=== EXERCISE DESCRIPTION ===
Lines in the entries below where the word "Wire" shows up should each be copied.

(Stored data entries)
▬▬▬▬▬▬▬▬▬▬
Lemma recv_skip_run k chain n sk :
  0 <= n -> n + Z.of_nat k < 2 ^ 32 ->
  recv_skip k (mkRecvChain chain n sk) = mkRecvChain (chain_key chain k) (n + Z.of_nat k) (stash_map chain n k sk).
Proof.
  revert chain n sk. induction k as [|k IH]; intros chain n sk Hn Hlt; cbn [recv_skip].
  { by rewrite Z.add_0_r. }
  cbn [rc_chain rc_at rc_skipped]. destruct (kdf_ck chain) as [nx seed] eqn:Ek.
  assert (u32_add n 1 = n + 1) as -> by (apply u32_wrap_small; unfold is_u32; lia).
  rewrite IH by lia. cbn [chain_key stash_map]. rewrite Ek. cbn. f_equal. lia.
Qed.

(** Where the sender-key receiver opens a message, so does the epoch chain,
    and they end in the same state. *)
Lemma chain_open_receiver n ct aad r pt r' :
  is_u32 n -> n + 1 < 2 ^ 32 -> is_u32 (rv_n r) ->
  recv_open n ct aad r = (Ok pt, r') -> chain_open n ct aad (of_receiver r) = (Ok pt, of_receiver r').
Proof.
  unfold is_u32. intros Hn Hw Hr H. rewrite recv_open_run in H by done. unfold open_result, open_with in H.
  unfold chain_open. unfold st_bind at 1, st_get at 1. cbn [rc_skipped of_receiver rc_at].
  destruct (rv_skipped r !! n) as [seed|].
  - unfold st_bind, st_modify, lift_crypto, st_lift. cbn. destruct (kdf_mk seed) as [key nonce]. cbn in *.
    destruct (aead_open key nonce ct aad); [|done]. by injection H as <- <-.
  - case_decide; [done|]. case_decide; [done|].
    unfold st_bind at 1, st_modify at 1. unfold of_receiver at 1. rewrite recv_skip_run by lia.
    unfold st_bind at 1, st_get at 1. cbn [rc_chain]. rewrite chain_key_S in H. unfold chain_seed in H.
    destruct (kdf_ck (chain_key _ _)) as [nx seed]. cbn in H. destruct (kdf_mk seed) as [key nonce]. cbn in H.
    unfold st_bind, lift_crypto, st_lift, st_modify, st_ret. destruct (aead_open key nonce ct aad); [|done].
    injection H as <- <-. cbn.
    by replace (rv_n r + Z.of_nat (Z.to_nat (n - rv_n r))) with n by lia.
Qed.

(** What the AEAD protects: the plaintext, padded when the chat pads. *)
Definition body_of (pad : Z) (pt : bytes) : bytes :=
  if decide (pad > 0) then pad_to_bucket pt pad else pt.
(* ===== verification/TreeDemo.v ===== *)
(** * TreeKEM: the theorems at a concrete group

    A two-member group over the executable primitives of [Toy]: a founder adds
    Bob, and the security theorems are applied to what the two of them hold. *)

From S2P Require Import Prelude Wire Crypto Hybrid Ratchet Conversation SenderKeys TreeNode TreeCodec TreeKem TreeAgree TreeGroup TreeSecurity Toy.

(** ** Wire messages *)

Definition d_key : RatchetPublic := mkRatchetPublic profile_pq_pure_compact None None (bstr "kem key").
Definition d_pub : IdentityPublic := mkIdentityPublic (replicate SIG_VK_LEN (byte_of 7)).
Definition d_commit : Commit :=
  mkCommit [PRemove 1] [(nd 0 0, d_key)] [nd 0 0; nd 1 0] [(nd 1 0, nd 0 1, bstr "sealed")] 2 None (bstr "sig").
Definition d_welcome : Welcome :=
  mkWelcome 2 [(nd 0 0, d_key)] [true; false] 4 1 [(0, d_key, d_pub, bstr "pop")] d_commit.

Lemma d_node_wf j q : bool_decide (0 <= q /\ (q + 1) * 2 ^ Z.of_nat j <= 1024) = true -> node_wf (nd j q).
Proof. intros [? ?]%bool_decide_eq_true. exists j, q. unfold MAX_TREE_ITEMS. split; [done|]. lia. Qed.

Lemma d_key_ok : key_ok profile_pq_pure_compact d_key.
Proof. repeat split. vm_compute. discriminate. Qed.
Lemma d_pub_ok : sig_ok d_pub.
Proof. unfold sig_ok, d_pub. cbn [sig_vk]. apply length_replicate. Qed.

Lemma d_welcome_ok : welcome_ok profile_pq_pure_compact d_welcome.
Proof.
  assert (node_wf (nd 0 0)) by (by apply d_node_wf). assert (node_wf (nd 0 1)) by (by apply d_node_wf).
  assert (node_wf (nd 1 0)) by (by apply d_node_wf).
  pose proof d_key_ok. pose proof d_pub_ok. assert (is_u32 0 /\ is_u32 1 /\ is_u32 4) as (? & ? & ?) by (unfold is_u32; lia).
  assert (blob_ok (bstr "sealed") /\ blob_ok (bstr "sig") /\ blob_ok (bstr "pop")) as (? & ? & ?)
    by (repeat split; vm_compute; discriminate).
  split; cbn [wl_capacity wl_public wl_occupied wl_epoch wl_your_leaf wl_sig_keys wl_commit d_welcome].
  - unfold MAX_TREE_ITEMS. lia.
  - split; [by repeat constructor|vm_compute; discriminate].
  - vm_compute; discriminate.
  - done.
  - done.
  - split; [|vm_compute; discriminate]. constructor; [|constructor]. by repeat split.
  - split; cbn [proposals pub_updates path ciphertexts new_capacity sig_update commit_sig d_commit].
    + split; [by repeat constructor|vm_compute; discriminate].
    + split; [by repeat constructor|vm_compute; discriminate].
    + split; [by repeat constructor|vm_compute; discriminate].
    + split; [by repeat constructor|vm_compute; discriminate].
    + unfold MAX_TREE_ITEMS. lia.
    + exact I.
    + vm_compute; discriminate.
    + done.
  - vm_compute; discriminate.
  - vm_compute; discriminate.
Qed.

Lemma welcome_roundtrip_witness :
  welcome_decode profile_pq_pure_compact (welcome_encode d_welcome) = Ok d_welcome.
Proof. apply welcome_roundtrip. exact d_welcome_ok. Defined.

Definition d_bob : LeafKeyPair := lk_generate_with (P:=toy) profile_pq_pure_compact 11%nat 12%nat.
Definition d_forged : KeyPackage :=
  mkKeyPackage d_key (id_public (lk_sig d_bob)) (bstr "not a proof of possession").

Lemma key_package_gate_witness :
  kp_decode (P:=toy) profile_pq_pure_compact (kp_encode d_forged) = Err BadSignature.
Proof.
  refine (eq_trans (proj1 (key_package_gate (P:=toy) profile_pq_pure_compact d_forged) _) _).
  - split; [exact d_key_ok|]. split; vm_compute; [reflexivity|discriminate].
  - vm_compute. reflexivity.
Defined.

(** ** A group of two *)

Definition d_create : result fault TreeKemGroup :=
  create_with_sig (P:=toy) profile_pq_pure_compact (id_from_secret_bytes (P:=toy) g_seed) 1%nat.
Definition d_founded : option world := g ← to_option d_create; Some (mkWorld g []).
Definition d_added : option world := w ← d_founded; run_op (OpAdd (g_cs 1) d_bob) w.

(** The value of a computation known to succeed. *)
Definition some_of {A} (o : option A) : match o with Some _ => A | None => unit end :=
  match o with Some a => a | None => tt end.

(** The group that the two operations give, evaluated. *)
Definition d_world : world := Eval vm_compute in (some_of (A:=world) d_added <: world).
Definition d_host : TreeKemGroup := w_host d_world.
Definition d_mem : TreeKemGroup := Eval vm_compute in (some_of (A:=TreeKemGroup) (head (w_members d_world)) <: TreeKemGroup).

Lemma d_world_eq : d_added = Some d_world.
Proof. vm_compute. reflexivity. Qed.
Lemma d_mem_in : d_mem ∈ w_members d_world.
Proof. by apply list_elem_of_here. Qed.

Lemma d_reachable : reachable (P:=toy) profile_pq_pure_compact d_world.
Proof.
  pose proof d_world_eq as Hr. revert Hr.
  unfold d_added, d_founded. destruct d_create as [g|] eqn:Eg; [|discriminate].
  cbn [to_option mbind option_bind]. intros Hr.
  destruct (create_run (P:=toy) profile_pq_pure_compact g_seed 1%nat) as (g' & Hg & Hh & Hprof).
  unfold d_create in Eg. rewrite Eg in Hg. injection Hg as <-.
  eapply reach_step; [by eapply reach_found|..|exact Hr].
  split; [split; [cbn [w_host]; rewrite Hprof; reflexivity|reflexivity]|]. right. cbn [w_host].
  rewrite (ti_cap _ _ _ (hi_tree _ _ Hh)). reflexivity.
Qed.

(** The host rotates its keys; the commit as sent and with its signature cut. *)
Definition d_rotation : Commit := Eval vm_compute in
  (some_of (A:=Commit) (to_option (update (P:=toy) 31%nat (g_cs 3) d_host).1) <: Commit).
Definition d_unsigned : Commit :=
  mkCommit (proposals d_rotation) (pub_updates d_rotation) (path d_rotation) (ciphertexts d_rotation)
    (new_capacity d_rotation) (sig_update d_rotation) [].

Lemma commit_authenticated_witness :
  (exists e, apply_commit (P:=toy) d_unsigned d_mem = (Err e, d_mem)) /\
  (exists g', apply_commit (P:=toy) d_rotation d_mem = (Ok tt, g') /\ tk_epoch g' = 2).
Proof.
  split.
  - apply (proj1 (commit_authenticated (P:=toy) d_mem d_unsigned)).
    intros [_ (k & Hk & Hv)]. revert Hv. revert k Hk. vm_compute. intros k [=<-] [=].
  - destruct (apply_commit (P:=toy) d_rotation d_mem) as [r g'] eqn:E.
    assert (r = Ok tt) as ->.
    { change r with ((r, g').1). rewrite <- E. vm_compute. reflexivity. }
    exists g'. split; [reflexivity|].
    rewrite (proj2 (proj2 (commit_authenticated (P:=toy) d_mem d_rotation) g' E)). vm_compute. reflexivity.
Defined.

(** Bob's new keys, signed with his old one. *)
Definition d_new : LeafKeyPair := lk_generate_with (P:=toy) profile_pq_pure_compact 41%nat 42%nat.
Definition d_new_kp : KeyPackage := Eval vm_compute in lk_key_package d_new.
Definition d_auth : bytes :=
  id_sign (lk_sig d_bob) (update_auth_transcript 1 (kp_leaf_public d_new_kp) (kp_sig_public d_new_kp)).
Definition d_proposal : Proposal :=
  PUpdate 1 (kp_leaf_public d_new_kp) (kp_sig_public d_new_kp) (kp_pop d_new_kp) d_auth.

Lemma update_needs_occupant_witness :
  exists g', apply_proposal (P:=toy) d_proposal d_host = (Ok tt, g') /\
    tk_leaf_sig_keys g' = <[1 := kp_sig_public d_new_kp]> (tk_leaf_sig_keys d_host).
Proof.
  destruct (apply_proposal (P:=toy) d_proposal d_host) as [r g'] eqn:E.
  assert (r = Ok tt) as ->.
  { change r with ((r, g').1). rewrite <- E. vm_compute. reflexivity. }
  exists g'. split; [reflexivity|].
  exact (proj2 (proj2 (update_needs_occupant (P:=toy) d_host g' 1 _ _ _ _ E))).
Defined.

Lemma add_overwrites_occupied_witness :
  exists g', apply_proposal (P:=toy)
      (PAdd 1 (kp_leaf_public d_new_kp) (kp_sig_public d_new_kp) (kp_pop d_new_kp)) d_mem = (Ok tt, g') /\
    tk_leaf_sig_keys g' !! 1 = Some (kp_sig_public d_new_kp).
Proof.
  refine (add_overwrites_occupied (P:=toy) d_mem 1 (id_public (lk_sig d_bob)) _ _ _ _ _ _ _).
  - vm_compute. split; [discriminate|reflexivity].
  - vm_compute. reflexivity.
  - vm_compute. reflexivity.
  - vm_compute. reflexivity.
Defined.

Lemma removed_member_excluded_witness :
  exists c h2, remove (P:=toy) (g_cs 5) (tk_me d_mem) d_host = (Ok c, h2) /\
    Forall (fun x => tk_secrets d_mem !! x.1.2 = None) (ciphertexts c) /\
    tk_leaf_sig_keys h2 !! tk_me d_mem = None.
Proof.
  destruct (remove (P:=toy) (g_cs 5) (tk_me d_mem) d_host) as [r h2] eqn:E.
  assert (is_ok r = true) as Hr.
  { change r with ((r, h2).1). rewrite <- E. vm_compute. reflexivity. }
  destruct r as [c|e]; [|discriminate Hr]. exists c, h2. split; [reflexivity|].
  exact (removed_member_excluded (P:=toy) profile_pq_pure_compact d_world d_mem (g_cs 5) c h2
    d_reachable d_mem_in E).
Defined.

Lemma d_fresh : fresh_pair (P:=toy) d_host d_mem g_seed.
Proof.
  split; try (vm_compute; reflexivity).
  split; refine (bool_decide_unpack _ _); vm_compute; exact I.
Qed.

Lemma signed_messages_deliver_witness :
  exists msgs a', encrypt_signed_all (P:=toy) [bstr "one"; bstr "two"; bstr "three"] d_host = (Ok msgs, a') /\
    length msgs = 3%nat /\
    (decrypt_verified_all (P:=toy) ((fun i => msgs !!! i) <$> [2; 0]%nat) d_mem).1 =
      Ok [bstr "three"; bstr "one"].
Proof.
  apply (signed_messages_deliver (P:=toy) d_host d_mem g_seed
    [bstr "one"; bstr "two"; bstr "three"] [2; 0]%nat d_fresh).
  - vm_compute. discriminate.
  - repeat constructor; vm_compute; discriminate.
  - refine (bool_decide_unpack _ _). vm_compute. exact I.
  - repeat constructor.
Defined.

Lemma decrypt_verified_authentic_witness :
  exists e, decrypt_verified (P:=toy) (bstr "not a group message") d_mem = (Err e, d_mem).
Proof.
  apply (proj1 (decrypt_verified_authentic (P:=toy) d_mem (bstr "not a group message"))).
  intros (l & n & ct & sig & vk & Hp & _). revert Hp. vm_compute. discriminate.
Defined.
▬▬▬▬▬▬▬▬▬▬
=== YOUR RESPONSE ===
From S2P Require Import Prelude Wire Crypto Hybrid Ratchet Conversation SenderKeys TreeNode TreeCodec TreeKem TreeAgree TreeGroup TreeSecurity Toy.
(** ** Wire messages *)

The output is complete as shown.